**Task:**
From the data that follows, print exactly the lines starting at the one containing "match h with None" and ending at the one containing "Lemma final_snoc p"; include both of them and nothing more.

[Opening Extracted entries section]

(* ===== verification/LinkedLists.v ===== *)
(** * The doubly linked list (Library/LinkedList.hpp)

    Nodes in a heap, the operations of class [LinkedList] on them, and the
    refinement of lists by them. *)
From S2P Require Import Prelude Words.
From Stdlib Require Import ZArith Lia Bool.
From stdpp Require Import base strings numbers functions gmap list.
#[local] Open Scope Z_scope.

Section linked_list.
Context {T : Type}.

(** The address of a node; [NULL] is [None]. *)
Abbreviation ptr := (option positive).

Record LinkedListNode := mkNode { data : T; next : ptr; prev : ptr }.
Definition SetData (v : T) (n : LinkedListNode) := mkNode v (next n) (prev n).
Definition SetNext (p : ptr) (n : LinkedListNode) := mkNode (data n) p (prev n).
Definition SetPrevious (p : ptr) (n : LinkedListNode) := mkNode (data n) (next n) p.
(** The constructor with a value. *)
Definition Node (v : T) : LinkedListNode := mkNode v None None.

(** The list object, and the nodes in the heap. *)
Record LinkedList := mkList { head : ptr; tail : ptr; count : Z; nodes : gmap positive LinkedListNode }.
Definition set_head (p : ptr) (s : LinkedList) := mkList p (tail s) (count s) (nodes s).
Definition set_tail (p : ptr) (s : LinkedList) := mkList (head s) p (count s) (nodes s).
Definition set_count (c : Z) (s : LinkedList) := mkList (head s) (tail s) c (nodes s).
Definition set_nodes h (s : LinkedList) := mkList (head s) (tail s) (count s) h.

Definition LinkedList_default (h : gmap positive LinkedListNode) : LinkedList := mkList None None 0 h.

(** [p->...]: a load and a store through a pointer. *)
Definition load (p : ptr) (s : LinkedList) : outcome LinkedListNode :=
  match p with
  | None => Fault
  | Some t => match nodes s !! t with Some n => Done n | None => Fault end
  end.
Definition store (p : ptr) (f : LinkedListNode -> LinkedListNode) : K LinkedList unit := fun s =>
  match p with
  | None => Fault
  | Some t =>
      match nodes s !! t with
      | Some n => Done (tt, set_nodes (<[t := f n]> (nodes s)) s)
      | None => Fault
      end
  end.
Definition Data (p : ptr) : K LinkedList T := kread (fun s => n ← load p s ; Done (data n)).
Definition Next (p : ptr) : K LinkedList ptr := kread (fun s => n ← load p s ; Done (next n)).
Definition Previous (p : ptr) : K LinkedList ptr := kread (fun s => n ← load p s ; Done (prev n)).

(** [new LinkedListNode<T>(val)], when the allocator returns the address [a];
    and [delete]. *)
Definition new (a : positive) (val : T) : K LinkedList ptr := fun s =>
  Done (Some a, set_nodes (<[a := Node val]> (nodes s)) s).
Definition free (p : ptr) : K LinkedList unit := fun s =>
  match p with
  | None => Done (tt, s)
  | Some t => Done (tt, set_nodes (delete t (nodes s)) s)
  end.

Definition incr_count : K LinkedList unit := kmodify (fun s => set_count (u32 (count s + 1)) s).
Definition decr_count : K LinkedList unit := kmodify (fun s => set_count (u32 (count s - 1)) s).

Definition InsertBefore (nxt : ptr) (a : positive) (val : T) : K LinkedList unit :=
  match nxt with
  | None => mret tt
  | Some _ =>
      newNode ← new a val ;
      p ← Previous nxt ;
      store newNode (SetPrevious p) ;;
      store nxt (SetPrevious newNode) ;;
      store newNode (SetNext nxt) ;;
      p ← Previous newNode ;
      (match p with
       | Some _ => store p (SetNext newNode)
       | None => kmodify (set_head newNode)
       end) ;;
      incr_count
  end.

Definition InsertAfter (prv : ptr) (a : positive) (val : T) : K LinkedList unit :=
  match prv with
  | None => mret tt
  | Some _ =>
      newNode ← new a val ;
      n ← Next prv ;
      store newNode (SetNext n) ;;
      store prv (SetNext newNode) ;;
      store newNode (SetPrevious prv) ;;
      n ← Next newNode ;
      (match n with
       | Some _ => store n (SetPrevious newNode)
       | None => kmodify (set_tail newNode)
       end) ;;
      incr_count
  end.

Definition InsertFront (a : positive) (val : T) : K LinkedList unit :=
  h ← kgets head ;
  match h with
  | Some _ => InsertBefore h a val
  | None => n ← new a val ; kmodify (set_head n) ;; kmodify (fun s => set_tail (head s) s) ;; incr_count
  end.

Definition InsertBack (a : positive) (val : T) : K LinkedList unit :=
  t ← kgets tail ;
  match t with
  | Some _ => InsertAfter t a val
  | None => n ← new a val ; kmodify (set_tail n) ;; kmodify (fun s => set_head (tail s) s) ;; incr_count
  end.

(** [LinkedList(T val)]. *)
Definition LinkedList_of (a : positive) (val : T) : K LinkedList unit :=
  kmodify (fun s => LinkedList_default (nodes s)) ;; InsertFront a val.

Definition Remove (del : ptr) : K LinkedList unit :=
  h ← kgets head ;
  (if bool_decide (del = h) then n ← Next del ; kmodify (set_head n) else mret tt) ;;
  t ← kgets tail ;
  (if bool_decide (del = t) then p ← Previous del ; kmodify (set_tail p) else mret tt) ;;
  n ← Next del ;
  (match n with Some _ => p ← Previous del ; store n (SetPrevious p) | None => mret tt end) ;;
  p ← Previous del ;
  (match p with Some _ => n ← Next del ; store p (SetNext n) | None => mret tt end) ;;
  decr_count.

Definition RemoveFront : K LinkedList ptr :=
  h ← kgets head ;
  match h with None => mret None | Some _ => Remove h ;; mret h end.
Definition RemoveBack : K LinkedList ptr :=
  t ← kgets tail ;
  match t with None => mret None | Some _ => Remove t ;; mret t end.
Definition RemoveBefore (node : ptr) : K LinkedList ptr :=
  match node with
  | None => mret None
  | Some _ => before ← Previous node ; Remove before ;; mret before
  end.
Definition RemoveAfter (node : ptr) : K LinkedList ptr :=
  match node with
  | None => mret None
  | Some _ => after ← Next node ; Remove after ;; mret after
  end.

Definition Head : K LinkedList ptr := kgets head.
Definition Tail : K LinkedList ptr := kgets tail.
Definition Count : K LinkedList Z := kgets count.
Definition IsEmpty : K LinkedList bool := c ← Count ; mret (c =? 0).

(** The destructor: [while ((back = RemoveBack())) delete back;], the number of
    nodes the heap can hold being its fuel. *)
Fixpoint destroy_loop (fuel : nat) : K LinkedList unit :=
  back ← RemoveBack ;
  match back, fuel with
  | None, _ => mret tt
  | Some _, O => kstuck
  | Some _, S fuel' => free back ;; destroy_loop fuel'
  end.
Definition destroy : K LinkedList unit := s ← kget ; destroy_loop (size (nodes s)).

(** ** The list a heap represents *)

Implicit Types (xs l : list (positive * T)) (h : gmap positive LinkedListNode) (p q : ptr).

(** The address of the first node, or [q]; of the last node, or [p]. *)
Definition first xs q : ptr := match xs with [] => q | x :: _ => Some x.1 end.
Fixpoint final p xs : ptr := match xs with [] => p | x :: xs' => final (Some x.1) xs' end.

(** The nodes of [xs], linked both ways, between the nodes [p] and [q]. *)
Fixpoint chain h p xs q : Prop :=
  match xs with
  | [] => True
  | x :: xs' => h !! x.1 = Some (mkNode x.2 (first xs' q) p) /\ chain h (Some x.1) xs' q
  end.

Record rep (s : LinkedList) xs : Prop := {
  rep_nodup : NoDup xs.*1;
  rep_head : head s = first xs None;
  rep_tail : tail s = final None xs;
  rep_count : count s = u32 (Z.of_nat (length xs));
  rep_chain : chain (nodes s) None xs None;
}.

Lemma first_app l1 l2 q : first (l1 ++ l2) q = first l1 (first l2 q).
Proof. by destruct l1. Qed.
Lemma final_app p l1 l2 : final p (l1 ++ l2) = final (final p l1) l2.
Proof. revert p. induction l1 as [|x l1 IH]; intros p; cbn; [done|apply IH]. Qed.
Lemma final_snoc p l x : final p (l ++ [x]) = Some x.1.
Proof. by rewrite final_app. Qed.
Lemma final_cons p x l : final p (x :: l) = final None (x :: l).
Proof. done. Qed.

Lemma chain_app h p l1 l2 q : chain h p (l1 ++ l2) q <-> chain h p l1 (first l2 q) /\ chain h (final p l1) l2 q.
Proof.
  revert p. induction l1 as [|x l1 IH]; intros p; cbn; [tauto|]. rewrite IH, first_app. tauto.
Qed.

Lemma chain_frame h h' p l q : chain h p l q -> (forall t, t ∈ l.*1 -> h' !! t = h !! t) -> chain h' p l q.
Proof.
  revert p. induction l as [|x l IH]; intros p; cbn; [done|]. intros [Hx Hl] Hf. split.
  - rewrite Hf; [done|]. by left.
  - apply IH; [done|]. intros t Ht. apply Hf. by right.
Qed.

Lemma first_elem l t : first l None = Some t -> t ∈ l.*1.
Proof. destruct l as [|x l]; cbn; [done|]. intros [= <-]. by left. Qed.
Lemma final_elem l t : final None l = Some t -> t ∈ l.*1.
Proof.
  destruct l as [|x l _] using rev_ind; [done|]. rewrite final_snoc. intros [= <-].
  rewrite fmap_app. apply elem_of_app. right. by left.
Qed.

Lemma final_None l : final None l = None -> l = [].
Proof. destruct l as [|x l _] using rev_ind; [done|]. by rewrite final_snoc. Qed.

(** Changing what the last node points to; what the first node points back to. *)
Lemma relink_last h h' p l q q' : chain h p l q -> NoDup l.*1 ->
  (forall t, t ∈ l.*1 -> h' !! t = if decide (final None l = Some t) then SetNext q' <$> h !! t else h !! t) ->
  chain h' p l q'.
Proof.
  destruct l as [|[u w] l _] using rev_ind; [done|]. rewrite final_snoc. cbn [fst snd].
  rewrite fmap_app, NoDup_app. intros Hc (_ & Hd & _) Hh. apply chain_app in Hc as [Hc [Hu _]]. cbn in Hu.
  apply chain_app. split.
  - cbn [first] in *. eapply chain_frame; [exact Hc|]. intros t Ht.
    rewrite Hh by (apply elem_of_app; by left). rewrite decide_False; [done|]. intros [= ->].
    apply (Hd t Ht). by left.
  - cbn. split; [|done]. rewrite Hh by (apply elem_of_app; right; by left). by rewrite decide_True, Hu.
Qed.
Lemma relink_first h h' p p' l q : chain h p l q -> NoDup l.*1 ->
  (forall t, t ∈ l.*1 -> h' !! t = if decide (first l None = Some t) then SetPrevious p' <$> h !! t else h !! t) ->
  chain h' p' l q.
Proof.
  destruct l as [|[u w] l]; [done|]. cbn. intros [Hu Hc] Hnd Hh. apply NoDup_cons in Hnd as [Hn _]. split.
  - rewrite Hh by by left. by rewrite decide_True, Hu.
  - eapply chain_frame; [exact Hc|]. intros t Ht. rewrite Hh by by right. rewrite decide_False; [done|].
    by intros [= ->].
Qed.

Lemma chain_elem h p l q x : chain h p l q -> x ∈ l -> exists n, h !! x.1 = Some n /\ data n = x.2.
Proof.
  revert p. induction l as [|y l IH]; intros p; cbn; [by intros _ ?%elem_of_nil|].
  intros [Hy Hc] [->|Hx]%elem_of_cons; [by eexists|by eapply IH].
Qed.
Lemma chain_mem h p l q t : chain h p l q -> t ∈ l.*1 -> is_Some (h !! t).
Proof.
  intros Hc (x & -> & Hx)%list_elem_of_fmap. destruct (chain_elem _ _ _ _ _ Hc Hx) as (n & E & _). by eexists.
Qed.

(** ** Runs of the accesses *)

Lemma Next_run s t n : nodes s !! t = Some n -> Next (Some t) s = Done (next n, s).
Proof. intros E. unfold Next, kread, load. by rewrite E. Qed.
Lemma Previous_run s t n : nodes s !! t = Some n -> Previous (Some t) s = Done (prev n, s).
Proof. intros E. unfold Previous, kread, load. by rewrite E. Qed.
Lemma node_store_run s t n f : nodes s !! t = Some n ->
  store (Some t) f s = Done (tt, set_nodes (<[t := f n]> (nodes s)) s).
Proof. intros E. unfold store. by rewrite E. Qed.

(** ** Insertion and removal in the middle of a list *)

(** The heap [h'] is [h] with the last node of [l1] pointing to [n] and the
    first of [l2] back to [p]; of the node [a] nothing is said. *)
Definition relinked h h' l1 l2 n p (a : positive) : Prop := forall t, t <> a ->
  h' !! t = if decide (final None l1 = Some t) then SetNext n <$> h !! t
            else if decide (first l2 None = Some t) then SetPrevious p <$> h !! t else h !! t.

[Closing Extracted entries section]

**Result:**
  match h with None => mret None | Some _ => Remove h ;; mret h end.
Definition RemoveBack : K LinkedList ptr :=
  t ← kgets tail ;
  match t with None => mret None | Some _ => Remove t ;; mret t end.
Definition RemoveBefore (node : ptr) : K LinkedList ptr :=
  match node with
  | None => mret None
  | Some _ => before ← Previous node ; Remove before ;; mret before
  end.
Definition RemoveAfter (node : ptr) : K LinkedList ptr :=
  match node with
  | None => mret None
  | Some _ => after ← Next node ; Remove after ;; mret after
  end.

Definition Head : K LinkedList ptr := kgets head.
Definition Tail : K LinkedList ptr := kgets tail.
Definition Count : K LinkedList Z := kgets count.
Definition IsEmpty : K LinkedList bool := c ← Count ; mret (c =? 0).

(** The destructor: [while ((back = RemoveBack())) delete back;], the number of
    nodes the heap can hold being its fuel. *)
Fixpoint destroy_loop (fuel : nat) : K LinkedList unit :=
  back ← RemoveBack ;
  match back, fuel with
  | None, _ => mret tt
  | Some _, O => kstuck
  | Some _, S fuel' => free back ;; destroy_loop fuel'
  end.
Definition destroy : K LinkedList unit := s ← kget ; destroy_loop (size (nodes s)).

(** ** The list a heap represents *)

Implicit Types (xs l : list (positive * T)) (h : gmap positive LinkedListNode) (p q : ptr).

(** The address of the first node, or [q]; of the last node, or [p]. *)
Definition first xs q : ptr := match xs with [] => q | x :: _ => Some x.1 end.
Fixpoint final p xs : ptr := match xs with [] => p | x :: xs' => final (Some x.1) xs' end.

(** The nodes of [xs], linked both ways, between the nodes [p] and [q]. *)
Fixpoint chain h p xs q : Prop :=
  match xs with
  | [] => True
  | x :: xs' => h !! x.1 = Some (mkNode x.2 (first xs' q) p) /\ chain h (Some x.1) xs' q
  end.

Record rep (s : LinkedList) xs : Prop := {
  rep_nodup : NoDup xs.*1;
  rep_head : head s = first xs None;
  rep_tail : tail s = final None xs;
  rep_count : count s = u32 (Z.of_nat (length xs));
  rep_chain : chain (nodes s) None xs None;
}.

Lemma first_app l1 l2 q : first (l1 ++ l2) q = first l1 (first l2 q).
Proof. by destruct l1. Qed.
Lemma final_app p l1 l2 : final p (l1 ++ l2) = final (final p l1) l2.
Proof. revert p. induction l1 as [|x l1 IH]; intros p; cbn; [done|apply IH]. Qed.
Lemma final_snoc p l x : final p (l ++ [x]) = Some x.1.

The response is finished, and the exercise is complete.